Content Database Schema Guide
This guide defines the canonical Content Database schema for PenguinMails.
The Content DB is a dedicated tier for heavy content storage:
-
Email and message bodies (text)
-
Attachments and large binaries
-
Long-lived archives needed for legal/compliance
It is NOT:
-
An analytics warehouse (OLAP covers that)
-
An operational store for campaigns
-
A general logging/telemetry sink (see external analytics)
For analytics and logging responsibilities, refer to:
-
OLAP Analytics Schema Guide - Analytics and aggregation responsibilities
-
External Analytics Logging - Logging and telemetry responsibilities
1. Design Principles
âš ï¸ Important: Stalwart Mail Server Integration
Before implementing the Content DB schema for email storage, we must investigate Stalwart Mail Server’s PostgreSQL schema to determine the correct architecture:
-
Stalwart Documentation: https://stalw.art/docs/storage/backends/postgresql
-
Key Questions:
-
Does Stalwart store emails in PostgreSQL? If so, what’s the schema?
-
Can we extend Stalwart’s schema with custom fields (is_starred, category, tenant_id)?
-
Should inbox metadata live in OLTP, Content DB, or Stalwart’s schema?
-
How do we link Stalwart messages to our campaigns, contacts, and tenants?
-
Architecture Options:
-
Extend Stalwart Schema: Add custom fields to Stalwart’s PostgreSQL tables
-
OLTP Metadata: Store inbox metadata in OLTP, reference Stalwart by message_id
-
Content DB Metadata: Store inbox metadata in Content DB, reference Stalwart by storage_key
-
Hybrid: Some fields in Stalwart, some in OLTP/Content DB
Status: Architecture spike required (Q4 2025, 3-5 days) before finalizing Content DB schema for email storage.

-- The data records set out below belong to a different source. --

(** In a text of scalar values every scanner returns values whose texts
    are well formed and whose objects have distinct keys. *)
Lemma scan_plain (fuel : nat) :
  (forall s v rest,
     Forall (fun c => is_scalar c = true) s ->
     scan_once fuel s = Scanned v rest -> plain_but_floats v) /\
  (forall s l rest,
     Forall (fun c => is_scalar c = true) s ->
     scan_items fuel s = Scanned l rest -> Forall plain_but_floats l) /\
  (forall s m rest,
     Forall (fun c => is_scalar c = true) s ->
     scan_members fuel s = Scanned m rest ->
     Forall (fun kv => text_ok (fst kv) /\ plain_but_floats (snd kv)) m).
Proof.
  induction fuel as [|fuel (IHonce & IHitems & IHmembers)];
    [repeat split; intros; discriminate|].
  destruct (scan_keeps (fun c => is_scalar c = true) fuel)
    as (Konce & Kitems & Kmembers).
  split; [|split].
  - intros [|c s1] v rest HP; [discriminate|]. cbn [scan_once].
    pose proof (Forall_inv_tail HP) as HP1.
    destruct (c =? QUOTE).
    { destruct (scanstring s1) as [[x r]|] eqn:Hs; [|discriminate].
      cbn. intros H. injection H as <- _. intros _.
      exact (proj1 (scanstring_text_ok s1 x r HP1 Hs)). }
    pose proof (skip_whitespace_keeps _ s1 HP1) as Hws.
    destruct (c =? chr "{").
    { destruct (skip_whitespace s1) as [|c2 s2]; [discriminate|].
      destruct (c2 =? chr "}").
      - intros H. injection H as <- _. intros _. cbn. split; [constructor|exact I].
      - intros H. destruct (scan_members fuel (c2 :: s2)) as [ps r| |] eqn:Hm;
          try discriminate.
        cbn in H. injection H as <- _.
        destruct (dict_of_pairs_members _ ps (IHmembers _ _ _ Hws Hm))
          as (Hnd & Hall).
        now apply plain_but_floats_dict. }
    destruct (c =? chr "[").
    { destruct (skip_whitespace s1) as [|c2 s2]; [discriminate|].
      destruct (c2 =? chr "]").
      - intros H. injection H as <- _. intros _. exact I.
      - intros H. destruct (scan_items fuel (c2 :: s2)) as [l r| |] eqn:Hl;
          try discriminate.
        cbn in H. injection H as <- _.
        apply plain_but_floats_list. exact (IHitems _ _ _ Hws Hl). }
    apply scan_atom_flat.
  - intros s l rest HP. rewrite scan_items_step.
    destruct (scan_once fuel s) as [v r| |] eqn:Hv; try discriminate.
    pose proof (IHonce _ _ _ HP Hv) as Hplain.
    pose proof (skip_whitespace_keeps _ r (Konce _ _ _ Hv HP)) as Hws.
    destruct (skip_whitespace r) as [|c r1]; [discriminate|].
    destruct (c =? chr "]").
    { intros H. injection H as <- _. now repeat constructor. }
    destruct (c =? chr ","); [|discriminate].
    destruct (scan_items fuel (skip_whitespace r1)) as [l' r'| |] eqn:Hl;
      try discriminate.
    cbn. intros H. injection H as <- _. constructor; [exact Hplain|].
    apply (IHitems _ _ _ (skip_whitespace_keeps _ _ (Forall_inv_tail Hws)) Hl).
  - intros [|q s1] m rest HP; [discriminate|]. cbn [scan_members].
    pose proof (Forall_inv_tail HP) as HP1.
    destruct (q =? QUOTE); [|discriminate].
    destruct (scanstring s1) as [[key r]|] eqn:Hk; [|discriminate].
    pose proof (proj1 (scanstring_text_ok s1 key r HP1 Hk)) as Hkey.
    pose proof (skip_whitespace_keeps _ r (scanstring_keeps _ _ _ _ Hk HP1))
      as Hws.
    destruct (skip_whitespace r) as [|colon r1]; [discriminate|].
    destruct (colon =? chr ":"); [|discriminate].
    pose proof (skip_whitespace_keeps _ r1 (Forall_inv_tail Hws)) as Hws1.
    destruct (scan_once fuel (skip_whitespace r1)) as [v r2| |] eqn:Hv;
      try discriminate.
    pose proof (IHonce _ _ _ Hws1 Hv) as Hplain.
    pose proof (skip_whitespace_keeps _ r2 (Konce _ _ _ Hv Hws1)) as Hws2.
    destruct (skip_whitespace r2) as [|c r3]; [discriminate|].
    destruct (c =? chr "}").
    { intros H. injection H as <- _. now repeat constructor. }
    destruct (c =? chr ","); [|discriminate].
    destruct (scan_members fuel (skip_whitespace r3)) as [m' r'| |] eqn:Hm;
      try discriminate.
    cbn. intros H. injection H as <- _. constructor; [now split|].
    apply (IHmembers _ _ _ (skip_whitespace_keeps _ _ (Forall_inv_tail Hws2)) Hm).
Qed.

Lemma decode_payload_plain (payload : bytes) (v : pyval) :
  decode_payload payload = Return v -> plain_but_floats v.
Proof.
  unfold decode_payload.
  destruct (utf8_decode payload) as [text|] eqn:Htext; [|discriminate].
  apply utf8_decode_scalars in Htext.
  unfold json_loads.
  destruct (scan_once _ _) as [v' rest| |] eqn:Hscan; try discriminate.
  destruct (skip_whitespace rest); [|discriminate].
  intros H. injection H as <-.
  apply (proj1 (scan_plain _) _ _ _ (skip_whitespace_keeps _ _ Htext) Hscan).
Qed.

Lemma read_message_plain (w w1 : world) (v : pyval) :
  read_message w = (Return v, w1) -> plain_but_floats v.
Proof.
  rewrite read_message_cases.
  destruct (split_at 4 (stdin w)) as [[|b0 raw] rest].
  { intros H. injection H as <- _. intros _. exact I. }
  destruct (struct_unpack_I _) as [n|]; [|discriminate].
  destruct (split_at n rest) as [payload rest'].
  pose proof (decode_payload_plain payload) as Hplain.
  unfold decode_payload in Hplain.
  destruct (utf8_decode payload) as [text|]; [|discriminate].
  destruct (json_loads text) as [v'|]; [|discriminate].
  intros H. injection H as <- _. now apply Hplain.
Qed.

(** [X13] What the host reads it can send back unchanged.  Every value
    [read_message] returns that holds no float has well-formed texts (no
    high surrogate just before a low one: [json.loads] joins the escapes
    of such a pair into one character) and objects with pairwise distinct
    keys; so the frame [write_message] makes of it, as for the [url] echoed
    in a download response, is read back as the same value. *)
Theorem received_value_round_trips (E : env) (w w1 : world) (v : pyval) :
  read_message w = (Return v, w1) ->
  float_free v = true ->
  json_plain v /\
  forall fr rest w0,
    frame_of E v = Some fr ->
    read_message (set_stdin w0 (fr ++ rest)) = (Return v, set_stdin w0 rest).
Proof.
  intros Hread Hfree.
  pose proof (read_message_plain w w1 v Hread Hfree) as Hplain.
  split; [exact Hplain|].
  intros fr rest w0 Hfr.
  exact (read_message_frame_of E v fr rest (set_stdin w0 (fr ++ rest))
           Hplain Hfr eq_refl).
Qed.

See: docs/features/inbox/unified-inbox/overview.md for proposed schema (pending Stalwart investigation)
1) Clear 4-tier separation
-
OLTP:
-
Owns message metadata, campaign relationships, lead references, statuses.
-
Stores a content_storage_key (or similar) pointing into Content DB.
-
Note: May also store inbox metadata if Stalwart schema cannot be extended.
-
-
Content DB:
-
Owns only the heavy content itself (bodies, headers, attachments).
-
Keys are opaque storage_key values referenced from OLTP.
-
Note: May also store inbox metadata if separate from Stalwart.
-
-
OLAP:
-
Owns aggregated analytics (campaign_analytics, billing_analytics, etc.).
-
Never stores full bodies or large binaries.
-
-
Queue:
- Owns jobs and pipelines that move/transform data between tiers.
-
Stalwart Mail Server:
-
Owns email storage and SMTP/IMAP operations.
-
PostgreSQL backend (schema TBD - requires investigation).
-
1) No cross-database foreign keys
-
No physical FK constraints from Content DB to OLTP/OLAP.
-
Linking contract:
-
OLTP row contains content_storage_key.
-
Content DB row uses storage_key as primary key.
-
-
Validation:
- Enforced by application and workers, not by cross-DB constraints.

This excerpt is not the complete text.